Le dernier Hannoukah de ma mère

December 19 2019, 11:12am

Posted by Pierre Lurçat

 

Dans les dernières années de sa vie, usée par le temps et diminuée par la dépression consécutive à la mort de mon père, dont elle ne s’était jamais  vraiment remise, ma mère passait la plus grande partie de ses journées dans sa chambre, alitée, ou parfois assise sur une chaise, dans la salle à manger ou derrière le bureau où elle avait travaillé de si longues années et écrit tous ses livres. Parfois aussi, dans ses dernières semaines, allongée sur son lit qu’elle ne quittait plus guère, elle parvenait encore à lever la main en l’air et faisait le geste d’écrire, traçant d’invisibles phrases au-dessus de sa tête. Lorsque Marie, la dame qui l’accompagnait avec dévouement depuis le décès de mon père, lui demandait ce qu’elle faisait, ma mère lui répondait avec le plus grand sérieux : “J’écris un article!”.

 

 

Dans cet ultime combat contre la maladie et contre la mort, ma mère déploya des trésors de vitalité, qui étonnèrent à de nombreuses reprises les médecins et infirmières qui s’occupaient d’elle. A l’hôpital Saint-Joseph, où mon père était décédé plusieurs années auparavant et où ma mère avait été admise pour une infection pulmonaire, le personnel soignant - dévoué et attentionné - manifestait régulièrement le sentiment que tout était joué et qu’elle n’avait plus que quelques jours à vivre… “L’essentiel, c’est qu’elle ne souffre pas, qu’elle soit confortable” répétaient à l’envi les médecins et les infirmières, comme un mantra, idée bien conforme aux conceptions de l’époque, qui craint la souffrance bien plus que la mort. Lorsque je leur expliquai que l’essentiel, à mes yeux, était qu’elle vive encore - certes sans trop souffrir, mais sans trop hâter l’inéluctable non plus, on me regardait avec un regard de condescendance amusée, comme si j’étais fou ou naïf. “Ce pauvre monsieur ne sait-il donc pas que la vieillesse n’est que le prélude à la mort?”


 

En mon for intérieur, pourtant, je savais bien que c’était moi qui avais raison, contre les médecins et leurs certitudes d’airain. Car la force de vie de ma mère était capable de surmonter toutes les affections et les maladies, et sa flamme (à laquelle la tradition juive compare l’âme humaine, la neshama) tremblait, vacillait et faisait à chaque instant mine de s’éteindre, mais elle brûlait encore. Cette flamme de vie, qui avait résisté aux multiples épreuves de sa longue existence, à l’internement à Drancy, à la guerre et aux privations, elle était comme ces petites fioles d’huile qu’on allume à Jérusalem pendant Hannoukah, la fête des Lumières, et dont une coutume aujourd’hui très répandue veut qu’on les dispose à l’extérieur de la maison, pour faire la “publicité du miracle” de la victoire des Hasmonéens contre les Grecs.
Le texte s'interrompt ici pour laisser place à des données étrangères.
Lemma lastWithID_zip_last entries overwriteSettings i e o :
  entries !! i = Some e →
  overwriteSettings !! i = Some o →
  (∀ j e', (i < j)%nat → entries !! j = Some e' → GetID e' ≠ GetID e) →
  lastWithID (GetID e) (zip entries overwriteSettings) = Some (e, o).
Proof.
  intros He Ho Hlater. apply (lastWithID_last _ i).
  - apply lookup_zip_with_Some. by exists e, o.
  - intros j e' o' Hij Hj.
    apply lookup_zip_with_Some in Hj as (x & y & [= -> ->] & Hx & Hy).
    by apply (Hlater j).
Qed.

(** ** BulkCreate: the overwrite flags *)


(** ** BulkCreate: several entries with one id *)

Lemma keyedBatch_eq parsed1 parsed2 batch1 batch2 :
  keyedBatch parsed1 batch1 →
  keyedBatch parsed2 batch2 →
  (∀ id, lastWithID id batch1 = lastWithID id batch2) →
  parsed1 = parsed2.
Proof.
  intros H1 H2 Hsame. apply map_eq. intros id.
  by rewrite H1, H2, Hsame.
Qed.

(** C10. When the cron specs of a BulkCreate batch parse, the first loop
    leaves the batch keyed by id: under each id, the last entry of the
    input sequence with this id and its own overwrite flag; the rest of
    the call only sees this keyed batch, so the earlier entries are
    replaced before the table is touched, and two batches with the same
    last occurrences are one batch for the type's manager.  At most one
    entry per id is applied: on a batch of the type's variant the table
    holds, under each id, either what it held or the last occurrence, and
    no two of the jobs handed to the scheduler have the same id. *)
Theorem BulkCreate_last_occurrence_wins typ entries overwriteSettings c :
  (length entries ≤ length overwriteSettings)%nat →
  Forall parses entries →
  (∃ parsed,
     parseEntries entries overwriteSettings 0 ∅ = Some (inr parsed)
     ∧ keyedBatch parsed (zip entries overwriteSettings)
     ∧ BulkCreate typ entries overwriteSettings c
       = Some (bulkDispatch typ parsed c))
  ∧ (∀ entries2 overwriteSettings2,
       (length entries2 ≤ length overwriteSettings2)%nat →
       Forall parses entries2 →
       (∀ id, lastWithID id (zip entries overwriteSettings)
              = lastWithID id (zip entries2 overwriteSettings2)) →
       parseEntries entries overwriteSettings 0 ∅
       = parseEntries entries2 overwriteSettings2 0 ∅)
  ∧ (typ = ScanCronType ∨ typ = ReportCronType →
     Forall (hasType typ) entries →
     wellKeyed c →
     ∃ r c' new,
       BulkCreate typ entries overwriteSettings c = Some (r, c')
       ∧ (∀ id, stored typ c' id
                = match lastWithID id (zip entries overwriteSettings) with
                  | Some (e, o) =>
                      if bool_decide (is_Some (stored typ c id)) && negb o
                      then stored typ c id else Some e
                  | None => stored typ c id
                  end)
       ∧ cron c' = match r with
                   | Some _ => cron c
                   | None => scheduleAll new (cron c)
                   end
       ∧ NoDup (js_id <$> new)).
Proof.
  intros Hlen Hparse.
  destruct (parseEntries_keyed entries overwriteSettings Hparse Hlen)
    as (parsed & Hparsed & Hkeyed).
  split; [|split].
  - exists parsed. unfold BulkCreate. by rewrite Hparsed.
  - intros entries2 flags2 Hlen2 Hparse2 Hsame.
    destruct (parseEntries_keyed entries2 flags2 Hparse2 Hlen2)
      as (parsed2 & Hparsed2 & Hkeyed2).
    rewrite Hparsed, Hparsed2.
    by rewrite (keyedBatch_eq _ _ _ _ Hkeyed Hkeyed2 Hsame).
  - intros Htyp Hty Hwk.
    destruct (BulkCreate_valid typ entries overwriteSettings c
                Htyp Hlen Hparse Hty Hwk)
      as (r & c' & new & Hbulk & Hlookup & _ & _ & Hcron & Hnd & _).
    by exists r, c', new.
Qed.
En décembre, à Jérusalem, le climat est parfois froid et venteux, et il est étonnant de voir les petites fioles, dans le soir tombant, trembloter au vent, paraissant sur le point de s’éteindre et continuant envers et contre tout de brûler et de diffuser leur lumière tout autour d’elles…

 

 

Ma mère était entrée à l’hôpital le lundi, et elle y resta jusqu’au mercredi de la semaine suivante. Me trouvant à Jérusalem lors de son hospitalisation, je pris le premier avion le lendemain. Les médecins que je rencontrai étaient très pessimistes et ne lui donnaient que quelques heures à vivre. Mais leurs pronostics furent démentis par l’opiniâtreté et la force de vie de ma mère. Sa flamme continuait de brûler, envers et contre tout. Comme dans le récit du miracle de Hannoukah - dont les lumières se consumèrent pendant huit jours alors que l’huile ne suffisait qu’à une seule journée - la flamme de ma mère brûla et éclaira encore pendant plus d’une semaine. Jusqu’à son dernier souffle, elle se montrât telle qu’elle avait été sa vie durant : forte, obstinée et indomptable. 


 

Une petite lumière chasse beaucoup d’obscurité”. Cet adage des hassidim de Habad me semblait alors, pendant les longues journées que je passai au chevet de ma mère, résumer parfaitement le secret de sa vie et de ses multiples combats, personnels, professionnels et intellectuels. Elle était née à Jérusalem, avait grandi et vécu à Paris, où elle avait passé toute son existence adulte. Elle s’était battue pour ses idées, pour son statut de chercheur indépendant au CNRS et pour le droit de mener ses recherches en solitaire, loin des foules, des modes, des idéologies et des crédits de recherche : “hors des sentiers battus”, selon l’expression qu’elle affectionnait particulièrement. Elle avait lutté, farouche et ombrageuse, contre ses patrons de labo - ces “mandarins” de la psychologie contre lesquels elle avait défendu becs et ongles,  aux côtés de son mari, lui aussi chercheur, une autre idée de la recherche scientifique, plus exigeante et plus austère. 

 

Drancy

 

Elle avait lutté contre les gardiens de Drancy, contre les dirigeants du Parti, qui n’appréciaient guère son esprit rebelle et la soupçonnaient d’accointances “sionistes” ; son frère n’était-il pas lieutenant-colonel de l’armée israélienne, comme elle l’avait déclaré sur un questionnaire officiel du Mouvement de la Paix, à Prague , en pleine période des procès antijuifs, avec une témérité qui frôlait l’inconscience? Elle s’était toute sa vie battue contre les partis, les institutions et les idéologies, restant jusqu’à son dernier jour un esprit libre et rebelle. Oui, ma mère avait gardé, toute sa vie durant, quelque chose d’étranger et d’insaisissable qui faisait d’elle une personne inclassable, fière et rétive.

 

Prague

 

Je suis née étrangère et je le suis demeurée”, écrivait-elle, désabusée, dans un de ses derniers textes. S’étant considérée, toute sa vie d’adulte, comme Française à part entière, elle redécouvrait, au soir de son existence, qu’elle ne l’était pas tout à fait. Car son identité française - celle de la femme publique (qui avait toujours fui les mondanités et les exigences de la vie sociale) - élève de l’école publique qu’elle avait aimée et défendue contre ses destructeurs, incarnant un modèle de réussite de “l’école de la République”, fille d’émigrés qui ne parlaient pas français, devenue maître de recherches au CNRS, ne définissait pas son identité la plus intime, celle qu’elle ne dévoilait qu’à ses proches. Française de coeur et d’adoption, elle était aussi restée étrangère.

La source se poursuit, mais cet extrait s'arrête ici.